On Wed, Jul 25, 2001 at 05:32:39PM +0200, Przemyslaw Wegrzyn wrote:
> 
> 
> On Wed, 25 Jul 2001, Henning Brauer wrote:
> 
> > On Wed, Jul 25, 2001 at 05:16:44PM +0200, Przemyslaw Wegrzyn wrote:
> > > On Wed, 25 Jul 2001, Henning Brauer wrote:
> > > > Clustering is a bit misleading for this qmail-ldap technique. You want a big
> > > > NetApps Filer and mount the users maildirs on each machine via NFS.  
> > > NetApp Filer is too expensive for us right now, but we'll probably buy
> > > one if the system grows :)
> > 
> > Big systems cost big money.
> > The only alternative is a BSD based filer. Linux NFS is, eh, .. wel, you get
> > the idea.
> 
> BTW, does *BSD support Mylex AcceleRAID 170 or Adaptec 2100S  ?
> I have not much experience with BSD yet.
> One more off-topic question - what are the problems with Linux NFS
> implemetation ? I've heard about locking issues...
> 
> -=Czaj-nick=-

*BSD supports Mylex and AMI Megaraid products. Stay away from Adaptec
crap. It's actually DPT, and DPT is AFAIK slowwwwwww.
Also, ICP-Vortex makes good RAID controllers. 
I just bought a Mylex eXtremeRAID 1100 with 16 MB
of cache and two channels for $250 on Ebay! The card retails for over
$1000. The proprietary cache and battery backup module alone cost 
like a RAID controller itself in retail. 

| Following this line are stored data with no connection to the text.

(** * Soccer stats tracker: the record store of [Soccer.cpp]

    A shallow embedding of the four member functions of class [Soccer]
    ([ensureFileExists], [displayPlayers], [addPlayer], [updatePlayer])
    over an explicit model of the one file the object is bound to, and
    the properties of the record store proved about it.

    Conventions.
    - Text ([std::string], file contents) is a list of characters.
    - An [int] is a [Z] in the range [INT_MIN .. INT_MAX] (32 bits).
    - The file at [filename_] is a [medium]; every member function
      takes the medium and returns the medium it leaves behind together
      with what it sent to [cout] and [cerr].
    - [int goals;] is declared without an initialiser in both reading
      loops.  What the variable holds when [ss >> goals] stores nothing
      is supplied by an oracle [ind : nat -> Z], indexed by the loop
      iteration; every statement is proved for all oracles. *)

From Stdlib Require Import ZArith Ascii String List Bool Arith Lia.
Import ListNotations.

Local Open Scope Z_scope.

(** ** Text *)

Definition text := list ascii.

Definition txt (s : string) : text := list_ascii_of_string s.

Definition newline : ascii := ascii_of_nat 10.
Definition comma : ascii := ","%char.

Fixpoint text_eqb (a b : text) : bool :=
  match a, b with
  | [], [] => true
  | x :: a', y :: b' => Ascii.eqb x y && text_eqb a' b'
  | _, _ => false
  end.

(** [line.empty()] *)
Definition empty (line : text) : bool :=
  match line with
  | [] => true
  | _ :: _ => false
  end.

(** ** The [int] type *)

Definition INT_MAX : Z := 2147483647.
Definition INT_MIN : Z := -2147483648.

Definition in_int (z : Z) : Prop := INT_MIN <= z <= INT_MAX.

(** The 32 bits found in an [int] object, read as a signed value. *)
Definition to_int (z : Z) : Z := (z + 2147483648) mod 4294967296 - 2147483648.

(** What [operator>>(int&)] stores for a numeral that does not fit. *)
Definition saturate (z : Z) : Z :=
  if z <? INT_MIN then INT_MIN
  else if INT_MAX <? z then INT_MAX
  else z.

(** ** Character classes of the "C" locale *)

Definition is_digit (c : ascii) : bool :=
  let n := nat_of_ascii c in (48 <=? n)%nat && (n <=? 57)%nat.

Definition digit_val (c : ascii) : Z := Z.of_nat (nat_of_ascii c) - 48.

Definition digit_char (d : Z) : ascii := ascii_of_nat (48 + Z.to_nat d).

Definition isspace (c : ascii) : bool :=
  let n := nat_of_ascii c in
  (n =? 32)%nat || ((9 <=? n)%nat && (n <=? 13)%nat).

Arguments is_digit : simpl never.
Arguments digit_val : simpl never.
Arguments digit_char : simpl never.
Arguments isspace : simpl never.

(** ** [std::getline(stream, s, delim)]

    Characters are extracted up to [delim], which is extracted and
    dropped.  The result is the extracted text and the stream that
    remains: [Some rest] when the delimiter was met, [None] when the end
    of input was reached first (the stream then carries [eofbit]). *)
Fixpoint getline (delim : ascii) (input : text) : text * option text :=
  match input with
  | [] => ([], None)
  | c :: rest =>
      if Ascii.eqb c delim then ([], Some rest)
      else let (s, st) := getline delim rest in (c :: s, st)
  end.

(** The lines that [while (getline(file, line))] goes through: the loop
    stops at the first call that extracts nothing at all, which happens
    exactly at the end of the input. *)
Fixpoint getlines (input : text) : list text :=
  match input with
  | [] => []
  | c :: rest =>
      if Ascii.eqb c newline then [] :: getlines rest
      else match getlines rest with
           | [] => [[c]]
           | line :: more => (c :: line) :: more
           end
  end.

(** ** [ss >> goals] *)

Fixpoint skipws (s : text) : text :=
  match s with
  | [] => []
  | c :: rest => if isspace c then skipws rest else s
  end.

(** Value of the longest run of decimal digits at the head of [s],
    continuing the accumulator [acc]. *)
Fixpoint digits_value (acc : Z) (s : text) : Z :=
  match s with
  | [] => acc
  | c :: rest =>
      if is_digit c then digits_value (10 * acc + digit_val c) rest else acc
  end.

(** [num_get<char>::get] in base ten on input that starts with a
    non-space character: one optional sign, then digits.  Without a
    digit the conversion fails and zero is stored; a value that does not
    fit is replaced by the nearest bound. *)
Definition num_get (s : text) : Z :=
  let '(negative, body) :=
    match s with
    | c :: rest =>
        if Ascii.eqb c "-"%char then (true, rest)
        else if Ascii.eqb c "+"%char then (false, rest)
        else (false, s)
    | [] => (false, s)
    end in
  match body with
  | c :: _ =>
      if is_digit c
      then saturate (if negative then - digits_value 0 body
                     else digits_value 0 body)
      else 0
  | [] => 0
  end.

(** [ss >> goals] on the stream left by [getline(ss, name, ',')], where
    [junk] is what [goals] holds beforehand.  The sentry fails, and
    nothing is stored, when [eofbit] is already set or when skipping
    white space runs into the end of the stream. *)
Definition extract_int (junk : Z) (st : option text) : Z :=
  match st with
  | None => to_int junk
  | Some rest =>
      match skipws rest with
      | [] => to_int junk
      | s => num_get s
      end
  end.

(** ** [out << goals] *)

Fixpoint put_digits (fuel : nat) (n : Z) (acc : text) : text :=
  match fuel with
  | O => acc
  | S fuel' =>
      let acc' := digit_char (n mod 10) :: acc in
      if n <? 10 then acc' else put_digits fuel' (n / 10) acc'
  end.

(** An [int] has at most ten decimal digits. *)
Definition put_int (n : Z) : text :=
  if n <? 0 then "-"%char :: put_digits 10 (- n) []
  else put_digits 10 n [].

(** ** Records *)

Definition record : Type := text * Z.

(** The body of both reading loops after the blank-line test:
    [stringstream ss(line); getline(ss, name, ','); ss >> goals;] *)
Definition parse_line (junk : Z) (line : text) : record :=
  let (name, ss) := getline comma line in
  (name, extract_int junk ss).

(** [while (getline(file, line)) { if (line.empty()) continue; ... }]
    over the lines still to come; [i] counts the iterations. *)
Fixpoint read_players (ind : nat -> Z) (i : nat) (lines : list text)
  : list record :=
  match lines with
  | [] => []
  | line :: more =>
      if empty line then read_players ind (S i) more
      else parse_line (ind i) line :: read_players ind (S i) more
  end.

(** [stream << name << "," << goals << "\n"] *)
Definition put_record (p : record) : text :=
  fst p ++ comma :: put_int (snd p) ++ [newline].

(** [for (auto& p : players) file << p.first << "," << p.second << "\n";] *)
Fixpoint put_players (players : list record) : text :=
  match players with
  | [] => []
  | p :: more => put_record p ++ put_players more
  end.

(** ** The file behind [filename_] *)

(** Either no file exists under the name (and the directory may or may
    not let one be created), or a file exists with its permission for
    reading, its permission for writing, and its bytes. *)
Inductive medium : Type :=
| Missing (creatable : bool)
| File (readable writable : bool) (bytes : text).

(** The four ways the class opens its file:
    [ifstream(f)], [ofstream(f, ios::app)], [fstream(f, ios::in | ios::out)]
    and [ofstream(f)]. *)
Inductive openmode : Type := ios_in | ios_app | ios_in_out | ios_out.

(** The file as the stream sees it right after a successful open;
    [None] when the open fails.  The output modes create a missing file
    (readable and writable by its creator); [ios_out] alone truncates. *)
Definition fopen (mode : openmode) (m : medium) : option medium :=
  match mode, m with
  | ios_in, File true _ _ => Some m
  | ios_in_out, File true true _ => Some m
  | ios_app, File _ true _ => Some m
  | ios_app, Missing true => Some (File true true [])
  | ios_out, File r true _ => Some (File r true [])
  | ios_out, Missing true => Some (File true true [])
  | _, _ => None
  end.

Definition bytes_of (m : medium) : text :=
  match m with
  | File _ _ bytes => bytes
  | Missing _ => []
  end.

Definition with_bytes (m : medium) (bytes : text) : medium :=
  match m with
  | File r w _ => File r w bytes
  | Missing c => Missing c
  end.

(** Writing [out] from offset zero, as after [seekp(0, ios::beg)]: the
    bytes of the file beyond the written ones stay where they are. *)
Definition overwrite (out old : text) : text :=
  out ++ skipn (length out) old.

(** ** The class *)

Record Soccer : Type := { filename_ : text }.

Record console : Type := { cout : text; cerr : text }.

Definition silent : console := {| cout := []; cerr := [] |}.

Definition could_not_open (self : Soccer) (purpose : string) : console :=
  {| cout := [];
     cerr := txt "Error: Could not open " ++ filename_ self
               ++ txt " for " ++ txt purpose ++ txt "." ++ [newline] |}.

You will definitely get a better deal if you buy a Megaraid
controller (upgrade-wise and most likely performance since Megaraid
controllers do not use proprietary memory). My choice for Mylex is
simply because Linux and NetBSD and FreeBSD have all support for it. 
Many Megaraid controllers are supported by Linux and FreeBSD, but not
NetBSD. 

I would stay away from NFS at all costs. It simply sucks. I don't care
how expensive your filer is, it still sucks, sucks, and will always suck
in my mind for any purpose. Putting a filesystem over a network layer
for clustering is a design flaw. You never know what bug you'll find next
in any NFS implementation. Each server in a cluster should be connected
directly to a redundant shared array. If you can't afford a shared, keep
a separate small array per server. Sure your management will be more 
difficult with separate arrays for each server, but at least you'll save 
yourself any possible NFS headaches. GFS for Linux and shared fiber array
 is THE solution for a mail cluster, not an NFS box.